(** * live-tweet-sentiment: [twitter_stream.py]

    A shallow embedding of the [TwitterStream] class (credential
    validation, client initialisation, [get_recent_tweets] and
    [get_stream_sample]) and the properties of it that the specification
    states.

    The Python code is dynamically typed and talks to two outside parties:
    the interpreter (attribute lookup, truthiness, formatting) and the
    tweepy client (the search call).  The embedding keeps both visible:

    - response objects are attribute tables over a small universe of
      Python values, so that a lookup of an attribute that is not there
      raises [AttributeError] exactly where the source would;
    - the process environment, the clock, the outcome of every call of
      the client and the log are fields of an explicit [world] that every
      operation threads through;
    - exceptions are the values of the left summand of a result type, and
      [try ... except Exception] is a combinator on computations. *)

From Stdlib Require Import Ascii String.
From stdpp Require Import base option list gmap strings pretty countable.

Local Open Scope string_scope.

(** ** Python values *)

(** The components of a [datetime.datetime] that the format
    ["%Y-%m-%d %H:%M:%S"] reads.  Microseconds and time zone are not kept:
    a value of this type stands for every [datetime] with these six
    components, and two Python values that print alike under the format
    are the same value here. *)
Record datetime : Type := mk_datetime {
  year : Z; month : Z; day : Z;
  hour : Z; minute : Z; second : Z
}.

(** The ranges Python's [datetime] constructor enforces ([MINYEAR] is 1,
    [MAXYEAR] is 9999). *)
Definition valid_datetime (d : datetime) : Prop :=
  (1 ≤ year d ≤ 9999 ∧ 1 ≤ month d ≤ 12 ∧ 1 ≤ day d ≤ 31 ∧
   0 ≤ hour d ≤ 23 ∧ 0 ≤ minute d ≤ 59 ∧ 0 ≤ second d ≤ 59)%Z.
(** [s.isdigit()]: non-empty and every character a digit. *)
Fixpoint all_digit (s : string) : bool :=
  match s with
  | EmptyString => true
  | String c r => is_digit_char c && all_digit r
  end.

Definition isdigit (s : string) : bool :=
  negb (String.eqb s EmptyString) && all_digit s.

Fixpoint lstrip (s : string) : string :=
  match s with
  | EmptyString => EmptyString
  | String c r => if is_space c then lstrip r else s
  end.

Fixpoint rstrip (s : string) : string :=
  match s with
  | EmptyString => EmptyString
  | String c r =>
      match rstrip r with
      | EmptyString => if is_space c then EmptyString else String c EmptyString
      | r' => String c r'
      end
  end.

(** [s.strip()] *)
Definition strip (s : string) : string := rstrip (lstrip s).

(** [s.replace(c, '')] for a one-character [c]. *)
Fixpoint remove_char (c : ascii) (s : string) : string :=
  match s with
  | EmptyString => EmptyString
  | String a r =>
      if Ascii.eqb a c then remove_char c r else String a (remove_char c r)
  end.

Definition cons_head (c : ascii) (l : list string) : list string :=
  match l with
  | h :: t => String c h :: t
  | [] => [String c EmptyString]
  end.

(** [s.split('_p')]: the pieces between the non-overlapping occurrences of
    the separator, found from the left. *)
Fixpoint split_p (s : string) : list string :=
  match s with
  | EmptyString => [EmptyString]
  | String c r =>
      match r with
      | String d r' =>
          if Ascii.eqb c "_" && Ascii.eqb d "p" then EmptyString :: split_p r'
          else cons_head c (split_p r)
      | EmptyString => cons_head c (split_p r)
      end
  end.

(** The digits of [int(s)]: a non-empty run of decimal digits in which
    single underscores may separate digits.  [prev] tells whether the
    previous character was a digit. *)
Fixpoint parse_digits (acc : Z) (prev : bool) (s : string) : option Z :=
  match s with
  | EmptyString => if prev then Some acc else None
  | String c r =>
      if is_decimal c then parse_digits (10 * acc + digit_value c) true r
      else if Ascii.eqb c "_" && prev then parse_digits acc false r
      else None
  end.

**Your assignment**.
The lines to copy are those in the listing that contain "hour".

**Answer to the problem**.
  hour : Z; minute : Z; second : Z
   0 ≤ hour d ≤ 23 ∧ 0 ≤ minute d ≤ 59 ∧ 0 ≤ second d ≤ 59)%Z.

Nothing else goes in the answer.